The Costs of Collection are Liabilities, and at the Lender's option may bear
interest at the highest post-default rate which the Lender may charge the
Borrower hereunder as if such had been lent, advanced, and credited by the
Lender to, or for the benefit of, the Borrower.
"Credit Card Processor": Means any Person which acts as a credit card
clearinghouse or processor of credit card payments accepted by Borrower.
"Credit Limit": Means Ten Million ($10,000,000) Dollars.
"DDA": Any checking or other demand daily depository account maintained
by the Borrower.
"Duly Authorized Person": Means any individual authorized by the
Borrower to request loans or financial accommodations and/or sign reports to
Lender.
"EBITDA": Means the Borrower's earnings from continuing operations
(excluding extraordinary items), before interest, taxes, depreciation and
amortization, each as determined in accordance with GAAP.
"Effective Advance Rate": Means an Advance Rate calculated by dividing
the amount of the then total balance of the Loan Account by the then total Cost
of Acceptable Inventory.
"Employee Benefit Plan": As defined in ERISA.

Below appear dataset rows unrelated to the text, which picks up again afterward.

Lemma decodes_subscribe_properties :
  decodes (read_subscribe_properties layout) (option_ok subscribe_properties_ok) (enc_option enc_subscribe_properties)
    (mem_option (λ p, mem_pairs layout (psp_user_properties p))).
Proof.
  apply decodes_option. split.
  - intros [id ups] (H1 & H2). cbn in H1, H2. eapply sreads_eq.
    + sread id (decodes_option_usize "subscribe.properties.id").
      sread ups (decodes_pairs "subscribe.properties.user_properties"). apply sreads_ret.
    + by rewrite app_nil_r.
    + rewrite !mem_option_0. cbn [psp_user_properties]. lia.
  - intros r Hr. apply has_read_refl in Hr. wread decodes_option_usize Hr sid H1. wread decodes_pairs Hr ups H2.
    apply wp_ret. split; [by split|]. eapply has_read_eq; [exact Hr|done|]. rewrite !mem_option_0.
    cbn [psp_user_properties]. lia.
Qed.

Lemma decodes_unsubscribe_properties :
  decodes (read_unsubscribe_properties layout) (option_ok unsubscribe_properties_ok)
    (enc_option enc_unsubscribe_properties) (mem_option (λ p, mem_pairs layout (pup_user_properties p))).
Proof.
  apply decodes_option. split.
  - intros [ups] H1. eapply sreads_eq.
    + sread ups (decodes_pairs "unsubscribe.properties.user_properties"). apply sreads_ret.
    + by rewrite app_nil_r.
    + cbn [pup_user_properties]. lia.
  - intros r Hr. apply has_read_refl in Hr. wread decodes_pairs Hr ups H1. apply wp_ret. by split.
Qed.

Lemma decodes_publish5 : decodes (read_publish layout) publish_ok enc_publish (mem_publish layout).
Proof.
  split.
  - intros [dup qos retain topic pkid payload ps] (Ht & Hk & Hp & Hps). cbn in Ht, Hk, Hp, Hps. eapply sreads_eq.
    + sread dup (decodes_bool "publish.dup"). sread qos (decodes_qos "publish.qos").
      sread retain (decodes_bool "publish.retain"). sread topic (decodes_field "publish.topic").
      sread pkid (decodes_u16 "publish.pkid"). sread payload (decodes_field "publish.payload").
      sread ps decodes_publish_properties. apply sreads_ret.
    + by rewrite app_nil_r.
    + unfold mem_publish. cbn [pp_topic pp_payload pp_properties]. lia.
  - intros r Hr. apply has_read_refl in Hr. unfold read_publish.
    wread decodes_bool Hr dup Hd. wread decodes_qos Hr qos Hq. wread decodes_bool Hr retain Hrt.
    wread decodes_field Hr topic Ht. wread decodes_u16 Hr pkid Hk. wread decodes_field Hr payload Hp.
    wread decodes_publish_properties Hr ps Hps. apply wp_ret. split; [by split_and!|].
    eapply has_read_eq; [exact Hr| |unfold mem_publish; cbn [pp_topic pp_payload pp_properties]; lia].
    unfold enc_publish. cbn [pp_dup pp_qos pp_retain pp_topic pp_pkid pp_payload pp_properties app].
    by rewrite <- !(assoc_L (++)).
Qed.

Lemma decodes_subscribe : decodes (read_subscribe layout) subscribe_ok enc_subscribe (mem_subscribe layout).
Proof.
  split.
  - intros [pkid filters ps] (Hk & Hf & Hps). cbn in Hk, Hf, Hps. eapply sreads_eq.
    + sread pkid (decodes_u16 "subscribe.pkid"). sread filters (decodes_filters5 "subscribe.filters").
      sread ps decodes_subscribe_properties. apply sreads_ret.
    + by rewrite app_nil_r.
    + unfold mem_subscribe. cbn [psub_filters psub_properties]. lia.
  - intros r Hr. apply has_read_refl in Hr. unfold read_subscribe. wread decodes_u16 Hr pkid Hk.
    wread decodes_filters5 Hr filters Hf. wread decodes_subscribe_properties Hr ps Hps. apply wp_ret.
    split; [by split_and!|]. eapply has_read_eq; [exact Hr|by rewrite <- !(assoc_L (++))|].
    unfold mem_subscribe. cbn [psub_filters psub_properties]. lia.
Qed.

Lemma decodes_unsubscribe :
  decodes (read_unsubscribe layout) unsubscribe_ok enc_unsubscribe (mem_unsubscribe layout).
Proof.
  split.
  - intros [pkid filters ps] (Hk & Hf & Hps). cbn in Hk, Hf, Hps. eapply sreads_eq.
    + sread pkid (decodes_u16 "unsubscribe.pkid").
      sread filters (decodes_strings "unsubscribe.filters" "unsubscribe.filter").
      sread ps decodes_unsubscribe_properties. apply sreads_ret.
    + by rewrite app_nil_r.
    + unfold mem_unsubscribe. cbn [punsub_filters punsub_properties]. lia.
  - intros r Hr. apply has_read_refl in Hr. unfold read_unsubscribe. wread decodes_u16 Hr pkid Hk.
    wread decodes_strings Hr filters Hf. wread decodes_unsubscribe_properties Hr ps Hps. apply wp_ret.
    split; [by split_and!|]. eapply has_read_eq; [exact Hr|by rewrite <- !(assoc_L (++))|].
    unfold mem_unsubscribe. cbn [punsub_filters punsub_properties]. lia.
Qed.

Lemma decodes_request5 : decodes (read_request layout) request_ok enc_request (mem_request layout).
Proof.
  split.
  - unfold read_request. intros [p|[pkid]|s|s] Hr; cbn in Hr.
    + eapply sreads_eq; [sread 1 (decodes_u8 "request.type"); cbn [Z.eqb Pos.eqb];
        sread p decodes_publish5; apply sreads_ret|by rewrite app_nil_r|cbn [mem_request]; lia].
    + eapply sreads_eq; [sread 2 (decodes_u8 "request.type"); cbn [Z.eqb Pos.eqb];
        sread pkid (decodes_u16 "pubrel.pkid"); apply sreads_ret|by rewrite app_nil_r|done].
    + eapply sreads_eq; [sread 3 (decodes_u8 "request.type"); cbn [Z.eqb Pos.eqb];
        sread s decodes_subscribe; apply sreads_ret|by rewrite app_nil_r|cbn [mem_request]; lia].
    + eapply sreads_eq; [sread 4 (decodes_u8 "request.type"); cbn [Z.eqb Pos.eqb];
        sread s decodes_unsubscribe; apply sreads_ret|by rewrite app_nil_r|cbn [mem_request]; lia].
  - intros r Hr. apply has_read_refl in Hr. unfold read_request. wread decodes_u8 Hr tag Ht.
    destruct (Z.eqb_spec tag 1) as [->|]; [|destruct (Z.eqb_spec tag 2) as [->|];
      [|destruct (Z.eqb_spec tag 3) as [->|]; [|destruct (Z.eqb_spec tag 4) as [->|]; [|by apply wp_fail]]]].
    + wread decodes_publish5 Hr p Hp. apply wp_ret. by split.
    + wread decodes_u16 Hr pkid Hk. apply wp_ret. by split.
    + wread decodes_subscribe Hr p Hp. apply wp_ret. by split.
    + wread decodes_unsubscribe Hr p Hp. apply wp_ret. by split.
Qed.

Lemma decodes_replay5 field :
  decodes (r_vec (size_of_request layout) field (read_request layout)) (vec_ok request_ok)
    (enc_vec enc_request) (mem_vec (size_of_request layout) (mem_request layout)).
Proof. apply decodes_vec; [apply decodes_request5|apply enc_request5_pos|apply Hlayout]. Qed.

Lemma decodes_incomings5 field :
  decodes (r_vec (size_of_incoming layout) field read_incoming) (vec_ok incoming_ok)
    (enc_vec enc_incoming) (mem_vec (size_of_incoming layout) (λ _, 0)).
Proof. apply decodes_vec; [apply decodes_incoming5|done|apply Hlayout]. Qed.

Lemma sreads_session5 s :
  session_ok s → sreads_all (read_session layout) (enc_session s) (mem_session layout s) s.
Proof.
  destruct s as [version client clean expiry upper ack replay incoming]. intros (Hv & Hc & He & Hi & Hr & Hq).
  cbn in Hv, Hc, He, Hi, Hr, Hq. eapply sreads_all_eq; [unfold read_session|..].
  - sread_all tt decodes_magic. sread_all SESSION_PROTOCOL (decodes_u8 "protocol").
    rewrite Z.eqb_refl. cbn [negb]. sread_all SESSION_CODEC_VERSION (decodes_u16 "codec_version").
    rewrite Z.eqb_refl. cbn [negb]. sread_all version (decodes_u16 "format_version").
    sread_all client (decodes_string "client_id"). sread_all clean (decodes_bool "clean_start").
    sread_all expiry (decodes_option_u32 "session_expiry_interval").
    sread_all upper (decodes_option_u16 "outgoing_inflight_upper_limit").
    sread_all ack (decodes_ack_mode "ack_mode").
    sread_all replay (decodes_replay5 "replay"). sread_all incoming (decodes_incomings5 "incoming_qos2").
    apply sreads_finish_ret.
  - by rewrite app_nil_r.
  - rewrite !mem_option_0. unfold mem_session. cbn [session_client_id session_replay session_incoming_qos2]. lia.
Qed.
(** Every action preserves the invariant, and none panics. *)
Lemma Inv_exec s a : Inv s → action_ok a → returns (sys_exec layout a s) Inv.
Proof.
  intros Hi Ha. destruct a as [i pub|i|i|c|pub| |pending| | | | | |costs|n| | | |].
  - cbn. destruct (producers s !! i) as [p|] eqn:Hp.
    + destruct (pr_pc p) eqn:Hpc; try done. apply Inv_reset_producer; [done|]. intros q Hq.
      rewrite Hp in Hq. injection Hq as <-. by rewrite Hpc.
    + apply Inv_reset_producer; [done|]. intros q Hq. congruence.
  - cbn. destruct (producers s !! i) as [p|] eqn:Hp; [|done]. by apply Inv_run.
  - cbn. destruct (producers s !! i) as [p|] eqn:Hp; [|done]. destruct (waits_on p) as [w|] eqn:Hw; [|done].
    destruct (wait_over _ _); [|done]. apply Inv_reset_producer; [done|]. intros q Hq.
    rewrite Hp in Hq. injection Hq as <-. unfold waits_on in Hw. by destruct (pr_pc p).
  - cbn. unfold can_lock. case_bool_decide; [|done]. apply Inv_set_state; auto.
  - cbn. unfold can_lock. case_bool_decide as Hl; [|done]. by apply Inv_record.
  - cbn. unfold can_lock. case_bool_decide as Hl; [|done]. apply Inv_set_recovery; [done|]. intros _.
    split; [done|]. apply transient_free. by left.
  - cbn. apply Inv_set_recovery; [done|]. intros [-> Hf]%andb_true_iff. split; [done|].
    apply orb_true_iff in Hf as [Hf|Hf%bool_decide_eq_true]; [|apply transient_free; by right].
    destruct (sh_budget (shared s)) as [b|] eqn:Hsb; [by apply (inv_fence s Hi Hf b)|].
    pose proof (inv_budget s Hi) as Hb. rewrite Hsb in Hb. by apply app_nil in Hb as [_ ?].
  - destruct (decide (lock s = None)); [by apply Inv_begin_cleanup|]. cbn. unfold can_lock. by rewrite bool_decide_eq_false_2.
  - destruct (decide (lock s = Some OwnerLoop)); [by apply Inv_end_cleanup|]. cbn. by rewrite bool_decide_eq_false_2.
  - by apply Inv_drain.
  - by apply Inv_drain_silently.
  - by apply Inv_recv.
  - by apply Inv_replay.
  - by apply Inv_release.
  - cbn. unfold can_lock. case_bool_decide; [|done]. destruct (closed _); [done|]. apply Inv_set_state; auto.
  - cbn. destruct (closed (sh_state (shared s))) eqn:Hc; [|done]. by apply Inv_disconnect.
  - by apply Inv_deliver.
  - cbn. destruct (owed s); [done|]. by apply Inv_deliver.
Qed.
End Safety.
Lemma run_producer_queue layout s i p s' publish reservation :
  Inv layout s → producers s !! i = Some p → run_producer layout i p s = Some (Ok s') →
  sh_queue (shared s') = sh_queue (shared s) ++ [(publish, reservation)] →
  ∃ negotiated, pr_pc p = P_Reserved negotiated reservation ∧ publish = pr_publish p.
Proof.
  intros Hi Hp Hs Hq.
  assert (Hno : sh_queue (shared s') = sh_queue (shared s) → False)
    by (rewrite Hq; intros H; symmetry in H; by apply app_self_nil in H).
  pose proof (inv_pcs layout s Hi i p Hp) as [_ Hk].
  unfold run_producer in Hs. destruct (pr_pc p) as [| |pg|pg b|pg b|pg b|pg b neg|neg r|] eqn:Hpc; try done.
  - injection Hs as <-. by destruct Hno.
  - destruct Hno. eapply stage_read; [|exact Hs]. done.
  - destruct Hno. eapply stage_read; [|exact Hs]. intros sh. unfold check_charge, check_size. rewrite bind_run. cbn.
    repeat case_match; done.
  - destruct (can_lock s); [|done]. destruct Hno. eapply (stage_read closed_gate) in Hs; [done|]. intros sh. unfold closed_gate. rewrite bind_run. cbn [mget]. by destruct (closed _).
  - destruct Hno. eapply stage_read; [|exact Hs]. intros sh. unfold recovery_gate. rewrite bind_run. cbn. repeat case_match; done.
  - destruct Hno. eapply stage_read; [|exact Hs]. intros sh. unfold capability_gate. rewrite bind_run. cbn. repeat case_match; done.
  - destruct Hno. eapply stage_read; [|exact Hs]. intros sh. unfold reserve_budget. rewrite bind_run. cbn. repeat case_match; done.
  - exists neg. destruct Hk as (_ & Hres & _). pose proof (inv_budget layout s Hi) as Hbud.
    assert (Ht : transient s = reservation_list r).
    { unfold transient. rewrite (inv_locked layout s Hi i p Hp) by (by rewrite Hpc). by rewrite Hp, Hpc; destruct r. }
    rewrite Ht in Hbud. destruct (send_and_commit_spec (shared s) (pr_publish p) neg r (committed s) Hres) as (x & sh' & Hrun & Hsent).
    { eapply budget_ok_perm; [apply Permutation_app_comm|exact Hbud]. }
    unfold stage in Hs. rewrite Hrun in Hs. cbn in Hs. injection Hs as <-. cbn in Hq, Hno.
    destruct Hsent as (_ & _ & _ & _ & _ & _ & _ & Hx). destruct x as [[]|e]; [|destruct Hno; apply Hx].
    destruct Hx as [Hx _]. rewrite Hx in Hq. apply app_inj_tail in Hq as [_ [= <- <-]]. done.
Qed.

(** C18: only publishes that the connection allows enter the request channel.  Under strict admission,
    whenever a step of a producer queues a publish, the capabilities and alias bindings in force at
    that step allow it: retain and QoS are supported, a topic alias is in range, and an alias without
    a topic is bound.  Without a connection, only unretained QoS 0 publishes without an alias are
    queued.  No interleaving with reconnects or other producers breaks this. *)
Theorem queued_publish_allowed layout s i s' publish reservation :
  layout_ok layout → reachable layout s → sh_policy (shared s) = RequireNegotiatedCapabilities →
  sys_exec layout (A_Run i) s = Some (Ok s') →
  sh_queue (shared s') = sh_queue (shared s) ++ [(publish, reservation)] →
  allowed (sh_state (shared s)) publish.
Proof.
  intros Hlay Hr Hpol Hs Hq. pose proof (reachable_Inv layout s Hlay Hr) as Hi. cbn in Hs.
  destruct (producers s !! i) as [p|] eqn:Hp; [|done].
  destruct (run_producer_queue layout s i p s' publish reservation Hi Hp Hs Hq) as (negotiated & Hpc & ->).
  pose proof (inv_pcs layout s Hi i p Hp) as [_ Hk]. rewrite Hpc in Hk. destruct Hk as (_ & _ & Hneg).
  by apply (negotiated_allowed _ _ negotiated).
Qed.
(* ===== verification/V5SessionTypes.v ===== *)
(** [rumqttc-v5/src/state.rs], [lib.rs], [notice.rs], [redirect.rs]: the data of the MQTT 5 client
    session other than the session state itself: events, errors, notices and their outcomes, the
    exchange of enhanced authentication.

    A notice handle is the sending half of a one-shot channel; it is identified by a number.  A
    string the code formats from an error is a [Text], which keeps what is formatted. *)

From Stdlib Require Import String.
From S2P Require Import Prelude.
From S2P Require Import Utf8.
From S2P Require Import Primitives.
From S2P Require Import V5Base.
From S2P Require Import V5Properties.
From S2P Require Import V5Acks.
From S2P Require Import V5SubAck.
From S2P Require Import V5Subscribe.
From S2P Require Import V5Publish.
From S2P Require Import V5ConnAck.
From S2P Require Import V5Disconnect.
From S2P Require Import V5Auth.
From S2P Require Import V5Packet.
From S2P Require Import V5Persist.
#[local] Open Scope Z_scope.

Abbreviation Instant := Z (only parsing).
Abbreviation NoticeTx := nat (only parsing).

#[global] Instance AckMode_eq_dec5 : EqDecision AckMode.
Proof. solve_decision. Defined.

(** ** Enhanced authentication ([lib.rs], [notice.rs]) *)

Inductive AuthExchangeKind := InitialConnect | Reauthentication.

#[global] Instance AuthExchangeKind_eq_dec : EqDecision AuthExchangeKind.
Proof. solve_decision. Defined.

Record AuthContext := mkAuthContext {
  ctx_client_id : Bytes;
  ctx_kind : AuthExchangeKind;
  ctx_method : Bytes;
}.

(** Strings: literals of the code, what an application gives, and what [to_string] and [format!]
    make of an error. *)
Inductive Text :=
| T_literal (s : string)
| T_application (s : Bytes)
| T_method_mismatch (actual expected : Bytes)
| T_authentication_error (inner : Text)
| T_AuthError (e : AuthError)
| T_AuthNoticeError (e : AuthNoticeError)
| T_AuthenticatorLockPoisoned
with AuthError :=
| AE_BrokerRejected (reason : ConnectReturnCode)
| AE_BrokerDisconnected (reason : DisconnectReasonCode)
| AE_Failed (message : Text)
with AuthNoticeError :=
| AN_BrokerRejected (reason : ConnectReturnCode)
| AN_BrokerDisconnected (reason : DisconnectReasonCode)
| AN_Recv
| AN_SessionReset
| AN_Redirected
| AN_ProtocolError
| AN_AuthenticationFailed (message : Text)
| AN_ConnectionClosed
| AN_OverlappingReauth
| AN_MissingAuthenticationMethod.

Inductive AuthAction := AA_Send (properties : AuthProperties) | AA_Complete | AA_Fail (message : Text).

Inductive AuthFailureReason :=
| AF_BrokerDisconnected (reason : DisconnectReasonCode)
| AF_SessionReset
| AF_Redirected
| AF_ProtocolError
| AF_AuthenticationFailed (message : Text)
| AF_ConnectionClosed
| AF_OverlappingReauth
| AF_MissingAuthenticationMethod
| AF_NoticeDropped.

Definition AuthFailureReason_from_notice_error (error : AuthNoticeError) : AuthFailureReason :=
  match error with
  | AN_BrokerRejected _ | AN_ConnectionClosed => AF_ConnectionClosed
  | AN_BrokerDisconnected reason => AF_BrokerDisconnected reason
  | AN_Recv => AF_NoticeDropped
  | AN_SessionReset => AF_SessionReset
  | AN_Redirected => AF_Redirected
  | AN_ProtocolError => AF_ProtocolError
  | AN_AuthenticationFailed message => AF_AuthenticationFailed message
  | AN_OverlappingReauth => AF_OverlappingReauth
  | AN_MissingAuthenticationMethod => AF_MissingAuthenticationMethod
  end.

Inductive AuthEvent :=
| AuthEv_Started (kind : AuthExchangeKind) (method : Bytes)
| AuthEv_Continue (kind : AuthExchangeKind) (method : Bytes)
| AuthEv_Succeeded (kind : AuthExchangeKind) (method : Bytes)
| AuthEv_Failed (kind : AuthExchangeKind) (method : Bytes) (reason : AuthFailureReason).

(** ** Events ([lib.rs], [eventloop.rs], [redirect.rs]) *)

Inductive RedirectReason := RR_UseAnotherServer | RR_ServerMoved.
Inductive RedirectSource := RS_ConnAck | RS_Disconnect.

Record RedirectOutcome := mkRedirectOutcome {
  ro_reason : RedirectReason;
  ro_server_reference : option Bytes;
  ro_source : RedirectSource;
}.

Inductive Outgoing :=
| O_Publish (pkid : u16)
| O_Subscribe (pkid : u16)
| O_Unsubscribe (pkid : u16)
| O_PubAck (pkid : u16)
| O_PubRec (pkid : u16)
| O_PubRel (pkid : u16)
| O_PubComp (pkid : u16)
| O_PingReq
| O_PingResp
| O_Disconnect
| O_AwaitAck (pkid : u16)
| O_Auth.

Inductive Event :=
| Ev_Incoming (packet : Packet)
| Ev_Outgoing (o : Outgoing)
| Ev_Auth (e : AuthEvent)
| Ev_Redirect (outcome : RedirectOutcome).

(** ** Notices ([notice.rs]) *)

Inductive NoticeFailureReason := NF_SessionReset | NF_Redirected.

Inductive PublishResult :=
| Qos0Flushed
| Qos1 (puback : PubAck)
| Qos2Completed (pubcomp : PubComp)
| Qos2Recovered (pubcomp : PubComp)
| Qos2PubRecRejected (pubrec : PubRec).

(** The errors of publish notices that the session state gives. *)
Inductive PublishNoticeError :=
| PN_SessionReset
| PN_Redirected
| PN_TopicAliasReplayUnavailable (alias : u16)
| PN_TopicAliasInvalid (alias maximum : u16)
| PN_TopicAliasMappingUnavailable (alias : u16).

(** Those of subscribe and of unsubscribe notices. *)
Inductive ControlNoticeError := CN_SessionReset | CN_Redirected.

Definition publish_error (self : NoticeFailureReason) : PublishNoticeError :=
  match self with NF_SessionReset => PN_SessionReset | NF_Redirected => PN_Redirected end.
Definition subscribe_error (self : NoticeFailureReason) : ControlNoticeError :=
  match self with NF_SessionReset => CN_SessionReset | NF_Redirected => CN_Redirected end.
Definition unsubscribe_error (self : NoticeFailureReason) : ControlNoticeError :=
  match self with NF_SessionReset => CN_SessionReset | NF_Redirected => CN_Redirected end.
Definition auth_error (self : NoticeFailureReason) : AuthNoticeError :=
  match self with NF_SessionReset => AN_SessionReset | NF_Redirected => AN_Redirected end.

Inductive TrackedNoticeTx :=
| TN_Publish (tx : NoticeTx)
| TN_Subscribe (tx : NoticeTx)
| TN_Unsubscribe (tx : NoticeTx)
| TN_Auth (tx : NoticeTx).

Inductive DeferredNotice :=
| DN_Publish (tx : NoticeTx) (result : PublishResult)
| DN_Subscribe (tx : NoticeTx) (suback : SubAck)
| DN_Unsubscribe (tx : NoticeTx) (unsuback : UnsubAck).

(** What a notice has been completed with. *)
Inductive Settlement :=
| S_Publish (result : PublishResult)
| S_PublishError (e : PublishNoticeError)
| S_Subscribe (suback : SubAck)
| S_SubscribeError (e : ControlNoticeError)
| S_Unsubscribe (unsuback : UnsubAck)
| S_UnsubscribeError (e : ControlNoticeError)
| S_AuthSuccess
| S_AuthError (e : AuthNoticeError).

Definition DeferredNotice_complete (self : DeferredNotice) : NoticeTx * Settlement :=
  match self with
  | DN_Publish tx result => (tx, S_Publish result)
  | DN_Subscribe tx suback => (tx, S_Subscribe suback)
  | DN_Unsubscribe tx unsuback => (tx, S_Unsubscribe unsuback)
  end.

(** ** Errors ([state.rs]) *)

Inductive ProtocolViolation :=
| DuplicateConnAck
| UnexpectedIncomingPacket (t : PacketType)
| SubAckReturnCodeCountMismatch (pkid : u16) (expected actual : usize)
| UnsubAckReasonCodeCountMismatch (pkid : u16) (expected actual : usize).

Inductive StateError :=
| SE_Io
| SE_Coversion
| InvalidState
| OutgoingPublishQuotaExceeded (maximum : u16)
| Unsolicited (pkid : u16)
| AwaitPingResp
| CollisionTimeout
| SE_EmptySubscription
| SE_EmptyUnsubscription
| Deserialization (e : Error)
| SE_ProtocolViolation (v : ProtocolViolation)
| InvalidAlias (alias max : u16)
| SE_RetainNotSupported
| SE_QoSNotSupported (requested maximum : QoS)
| SE_WildcardSubscriptionNotSupported
| SE_SubscriptionIdentifiersNotSupported
| SE_SharedSubscriptionNotSupported
| SE_OutgoingPacketTooLarge (pkt_size max : u32)
| SE_IncomingPacketTooLarge (pkt_size max : usize)
| ServerDisconnect (reason : DisconnectReasonCode) (reason_string : option Bytes)
| ServerRedirect (outcome : RedirectOutcome)
| ConnFail (reason : ConnectReturnCode)
| ConnectionAborted
| SE_AuthError (message : Text)
| AuthenticatorNotSet
| AuthenticatorLockPoisoned.

Inductive UnsupportedBrokerCapability :=
| RetainedPublish
| PublishQoS (requested maximum : QoS)
| SubscriptionIdentifiers
| SharedSubscription
| WildcardSubscription.

Definition UnsupportedBrokerCapability_state_error (self : UnsupportedBrokerCapability) : StateError :=
  match self with
  | RetainedPublish => SE_RetainNotSupported
  | PublishQoS requested maximum => SE_QoSNotSupported requested maximum
  | SubscriptionIdentifiers => SE_SubscriptionIdentifiersNotSupported
  | SharedSubscription => SE_SharedSubscriptionNotSupported
  | WildcardSubscription => SE_WildcardSubscriptionNotSupported
  end.

(** ** Keep alive ([state.rs]) *)

Inductive PingState := Idle (collision_count : usize) | AwaitingResp (collision_count : usize).

Definition PingState_new : PingState := Idle 0.

Definition PingState_await_pingresp (self : PingState) : bool :=
  match self with AwaitingResp _ => true | Idle _ => false end.

Definition PingState_collision_count (self : PingState) : usize :=
  match self with Idle collision_count | AwaitingResp collision_count => collision_count end.

(** The new count, and the new state. *)
Definition PingState_increment_collision_count (self : PingState) : usize * PingState :=
  let collision_count := PingState_collision_count self + 1 in
  (collision_count,
   match self with
   | Idle _ => Idle collision_count
   | AwaitingResp _ => AwaitingResp collision_count
   end).

Definition PingState_begin_waiting_for_resp (self : PingState) : PingState :=
  AwaitingResp (PingState_collision_count self).

Definition PingState_finish_waiting_for_resp (self : PingState) : PingState :=
  Idle (PingState_collision_count self).

Definition PingState_reset_collision_count (self : PingState) : PingState :=
  if PingState_await_pingresp self then AwaitingResp 0 else Idle 0.

(** ** Requests in progress, and what a handler returns ([state.rs]) *)

Record PendingSubscribe := mkPendingSubscribe {
  ps_subscribe : Subscribe;
  ps_notice : option NoticeTx;
}.

Record PendingUnsubscribe := mkPendingUnsubscribe {
  pu_unsubscribe : Unsubscribe;
  pu_notice : option NoticeTx;
}.

Record CleanRequest := mkCleanRequest {
  cr_request : Request;
  cr_notice : option TrackedNoticeTx;
  cr_replay : bool;
}.

Record IncomingPacketEffects := mkEffects {
  eff_outgoing : option Packet;
  eff_notices : list DeferredNotice;
}.

Definition effects_outgoing (outgoing : option Packet) : IncomingPacketEffects :=
  {| eff_outgoing := outgoing; eff_notices := [] |}.

Definition with_notice (self : IncomingPacketEffects) (notice : DeferredNotice)
  : IncomingPacketEffects :=
  {| eff_outgoing := eff_outgoing self; eff_notices := eff_notices self ++ [notice] |}.
Definition refresh_auth_client_id (client_id : Bytes) : ST unit :=
  mmodify (λ s, if is_some (authenticator s) || async_authenticator s
                then set_auth_client_id client_id s else set_auth_client_id [] s).

Definition set_authentication_method (authentication_method : option Bytes) : ST unit :=
  mmodify (λ s, set_auth (set_method authentication_method (auth s)) s).

Definition set_client_topic_alias_max (max : option u16) : ST unit :=
  mmodify (λ s, set_topic_aliases (set_client_max (default 0 max) (topic_aliases s)) s).

Definition set_client_receive_maximum (maximum : option u16) : ST unit :=
  mmodify (set_max_incoming_inflight (default u16_MAX maximum)).

Definition set_broker_topic_alias_max (max : u16) : ST unit :=
  mmodify (λ s, set_topic_aliases (set_broker_max max (topic_aliases s)) s).

Definition ensure_outgoing_tracking_capacity (target_len : usize) : ST unit :=
  mmodify (λ s,
    let s := if blen (outgoing_pub s) <? target_len
             then set_outgoing_pub (resize_none (outgoing_pub s) target_len) s else s in
    let s := if blen (outgoing_pub_notice s) <? target_len
             then set_outgoing_pub_notice (resize_none (outgoing_pub_notice s) target_len) s
             else s in
    let s := if blen (outgoing_rel_notice s) <? target_len
             then set_outgoing_rel_notice (resize_none (outgoing_rel_notice s) target_len) s
             else s in
    let s := if bits_len (outgoing_rel s) <? target_len
             then set_outgoing_rel (grow (outgoing_rel s) target_len) s else s in
    if bits_len (outgoing_rel_replay s) <? target_len
    then set_outgoing_rel_replay (grow (outgoing_rel_replay s) target_len) s else s).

"Encumbrance": Each of the following:
(a) security interest, mortgage, pledge, hypothecation, lien,
attachment, or charge of any kind (including any agreement to give any of
the foregoing); the interest of a lessor under a Capital Lease; conditional
sale or other title retention agreement; sale of accounts receivable or
chattel paper; or other arrangement pursuant to which any Person is
entitled to any preference or priority with respect to the property or
assets of another Person or the income or profits of such other Person or
which constitutes an interest in property to secure an obligation; each of
the foregoing whether consensual or non-consensual and whether arising by
way of agreement, operation of law, legal process or otherwise.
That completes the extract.